Deciphering Food Labels

Deciphering Food Labels | What labels tell you: The basics

Here is the quick low down on the basics of food label reading and what to attention to.

Every single food you buy in a store should contain a nutrition information label. These are regulated by the FDA, and are required to tell you the contents of certain things in each serving of food. These are things like cholesterol, sodium, trans and saturated fats, and also some vitamin and mineral content like vitamin C, Calcium and Vitamin A.

The most important things to remember is to watch the serving size! The nutrient content listed is ONLY for each serving size, not the entire bag, container or box. So if you eat 3x the serving size, triple all of those numbers.

The below link from the FDA breaks it down really well:


Then comes the actual ingredients (ie where did all of the above nutrients come from?). The ingredients are always listed in a hierarchal order by quantity, with the most used ingredient at the top, and the least used at the bottom. These words are often completely unclear and unpronounceable, making the consumer unsure where on earth that food came from. With a little research, you can begin to identify which foods are probably OK, and which you should immediately put back.

Sometimes ingredients go by multiple names, and are sometimes not what we would expect. For instance, sodium has plenty of names such as salt, disodium or monosodium glutamate (MSG). Sugar is also a big one, with companies not wanting sugar to be first ingredient. Corn syrup, barley malt syrup, dehydrated cane juice and agave nectar are all considered sugar and split up in the ingredient list so that “sugar” may be the most used ingredient, but not at the top of the list.

  • Common Abbreviations
  • BHA/BHT (Butylated hydroxyanisole and butylated hydrozyttoluene)
  • MSG (Monosodium Glutamate)

What’s required & what’s not

There are some major food issues that are not yet required to be disclosed on your food label, the biggest one being GMO (genetically modified organism) foods. The best way to know if your food is GMO free is to look for the USDA Organic certification or the Non-GMO label on the food. This means every ingredient has gone through rigorous third party testing to ensure they are each GMO free (and organic, of course).

Check out their information here:


The label IS required to list every single ingredient included in your food though, so getting familiar with unusual names is a must when deciphering what and where your food came from.

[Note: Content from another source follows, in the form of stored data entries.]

(** X24.  [generateMockHistory(count)] gives [count] entries; entry number [i],
    counting from 0, has the id "h-i" and the time stamp of 45 minutes
    times [i] before the call, so no two entries share an id. *)
Theorem generateMockHistory_entries (stamp : nat -> string) (count : nat)
  (d : Draws) :
  length (fst (generateMockHistory stamp count d)) = count /\
  map BotHistoryEntry.id (fst (generateMockHistory stamp count d))
  = map (fun i => "h-" +:+ pretty i) (seq 0 count) /\
  map BotHistoryEntry.timestamp (fst (generateMockHistory stamp count d))
  = map stamp (seq 0 count) /\
  NoDup (map BotHistoryEntry.id (fst (generateMockHistory stamp count d))).
Proof.
  pose proof (generateMockHistory_Forall2 stamp count d) as H.
  assert (Hid : map BotHistoryEntry.id (fst (generateMockHistory stamp count d))
                = map (fun i => "h-" +:+ pretty i) (seq 0 count)).
  { induction H as [|i e l l' (d' & _ & ->) _ IH]; [reflexivity|].
    simpl. rewrite IH. f_equal. apply (mockEntry_shape (stamp i) i d'). }
  split; [|split; [exact Hid|split]].
  - transitivity (length (seq 0 count)); [|apply length_seq].
    symmetry. eapply Forall2_length, H.
  - clear Hid. induction H as [|i e l l' (d' & _ & ->) _ IH]; [reflexivity|].
    simpl. rewrite IH. f_equal.
    exact (proj1 (proj2 (mockEntry_shape (stamp i) i d'))).
  - rewrite Hid. apply (NoDup_fmap_2 (fun i : nat => "h-" +:+ pretty i)).
    apply NoDup_seq.
Qed.

(** X25.  No mock entry is of type ALERT.  An entry carries a profit only if it
    is a trade titled "Executed SELL Order", and with draws in range that
    profit is a number from -40 to 60. *)
Theorem generateMockHistory_profits (stamp : nat -> string) (count : nat)
  (d : Draws) :
  Forall (fun e =>
            BotHistoryEntry.type e <> ALERT /\
            (BotHistoryEntry.profit e = None \/
             (BotHistoryEntry.type e = TRADE /\
              BotHistoryEntry.title e = "Executed SELL Order" /\
              (drawsInRange d ->
               exists q, BotHistoryEntry.profit e = Some (Num q) /\
                         (-40 <= q <= 60)%Q))))
         (fst (generateMockHistory stamp count d)).
Proof.
  pose proof (generateMockHistory_Forall2 stamp count d) as H.
  induction H as [|i e l l' (d' & Hd' & ->) _ IH]; constructor; [|exact IH].
  destruct (mockEntry_shape (stamp i) i d') as (_ & _ & Hna & Hp).
  split; [exact Hna|]. destruct Hp as [Hp | (Ht & Hti & Hr)]; [now left|].
  right. split; [exact Ht|]. split; [exact Hti|]. intros Hd. apply Hr, Hd', Hd.
Qed.
Fixpoint test_loop (n : nat) (dt : float) (l : loc) (out : list float)
  : Py.M world (list float) :=
  match n with
  | O => Py.ret out
  | S n' =>
      Py.bind (step Forward) (fun _ =>
      Py.bind Py.get (fun w =>
      let out' := if Timer.is_event (timer w)
                  then out ++ [SimClock.time (clocks w l)]
                  else out in
      Py.bind (step (OnClock l (ClockElapse dt))) (fun _ =>
      test_loop n' dt l out')))
  end.

Definition Timer_test : Py.result (list float) * world :=
  let l : loc := 0%nat in
  let sim_clock : store :=
    fun _ => SimClock.init SimClock.default_time SimClock.default_time_res in
  let timer := Timer.init (Py.Float test_event_time_interval) in
  Py.bind (step (AttachSimClock l)) (fun _ =>
  Py.bind (step (TurnOn None)) (fun _ =>
  test_loop 100 test_dt l []))
    (World sim_clock timer).

(** ** class Logger *)

Module Logger.

Import Py.

Section WithNumpy.

(** The logged values, numpy's arrays and [np.array], which belong to
    numpy and are taken as given. *)
Context {value ndarray : Type}.
Variable np_array : list value -> ndarray.

(** A Python dict with string keys: insertion-ordered, keys unique. *)
Definition dict (V : Type) : Type := list (string * V).

Fixpoint dict_get {V} (k : string) (d : dict V) : option V :=
  match d with
  | [] => None
  | (k', v) :: d' => if String.eqb k' k then Some v else dict_get k d'
  end.

(** [d[k] = v]: overwrite in place, or insert at the end. *)
Fixpoint dict_set {V} (k : string) (v : V) (d : dict V) : dict V :=
  match d with
  | [] => [(k, v)]
  | (k', v') :: d' =>
      if String.eqb k' k then (k', v) :: d' else (k', v') :: dict_set k v d'
  end.

Definition dict_keys {V} (d : dict V) : list string := map fst d.

Record t : Type := Build
  { data : option (dict (list value));   (* tested against None by the source *)
    is_operating : bool }.

(** [__init__(self)] *)
Definition init : t := Build (Some []) true.

Definition turn_on (self : t) : t := Build (data self) true.
Definition turn_off (self : t) : t := Build (data self) false.
Definition clear (self : t) : t := Build (Some []) (is_operating self).

(** [is_empty(self)] *)
Definition is_empty (self : t) : bool :=
  match data self with
  | None => true
  | Some d => (List.length d =? 0)%nat
  end.

(** [self.data[k]] *)
Definition getitem (self : t) (k : string) : result (list value) :=
  match data self with
  | None => Raise TypeError
  | Some d => match dict_get k d with
              | Some xs => Ok xs
              | None => Raise (KeyError k)
              end
  end.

If I see _____, I immediately put it down

I’d like to think I’ve done my homework and am pretty savvy about what’s in my food. Of course, it seems like every month I’m finding out something new and disturbing about foods, but we can’t think the sky is falling all the time, can we? I’ve developed some general rules for my purchasing decisions that go something like this: if I see _____, I immediately put it down:

  • Corn syrup (high fructose especially)
  • Soybean or cottonseed oil
  • Monosodium Glutamate (MSG)
  • Aspartame (or ANY artificial sweetener)
  • Caramel color
  • Any color with a number (ie Red 40, Blue 7)
  • Artificial flavors
  • Potassium Benzoate
  • BHA/BHT (Butylated hydroxyanisole and butylated hydrozyttoluene)
  • Polysorbate 80
  • Parabens
  • Hydrolyzed vegetable protein

So, the list could go on…but bottom line – if I know it comes from corn or soybeans and it’s NOT GMO free, I don’t purchase it. If is has artificial sweeteners – no way. If it has something I cant pronounce, easy put back until I research it.

The most common question I get once people are on board with reading their labels is, What if my husband/wife/partner/mom/dad etc think Im overreacting? They dont see or care about the importance of this. Well, that happens a lot, and often we share foods, meals and households with people who are not on the same informed plane. Only you can decide what you put in your mouth to eat, and only you can make your own decisions. You cannot force anyone else to make changes if they are not ready. Even making small changes and eliminating one thing at a time is helpful, so don’t feel too overwhelmed. Keeping stashes of foods for yourself is helpful, and sometimes just separating foods in the pantry works. It’s important to have a conversation with whomever you share your foods with and let them know that this is an important part of your “diet” or health plan, and they may choose to support you (or not).

With so many food additives, fake foods and distortions of ingredients, beginning to get yourself informed is one of the best things you can do for yourself. Always stay on top of your ingredients and always know where (or at least from what) they came from. No one else can do the work for you – you are your own biggest advocate!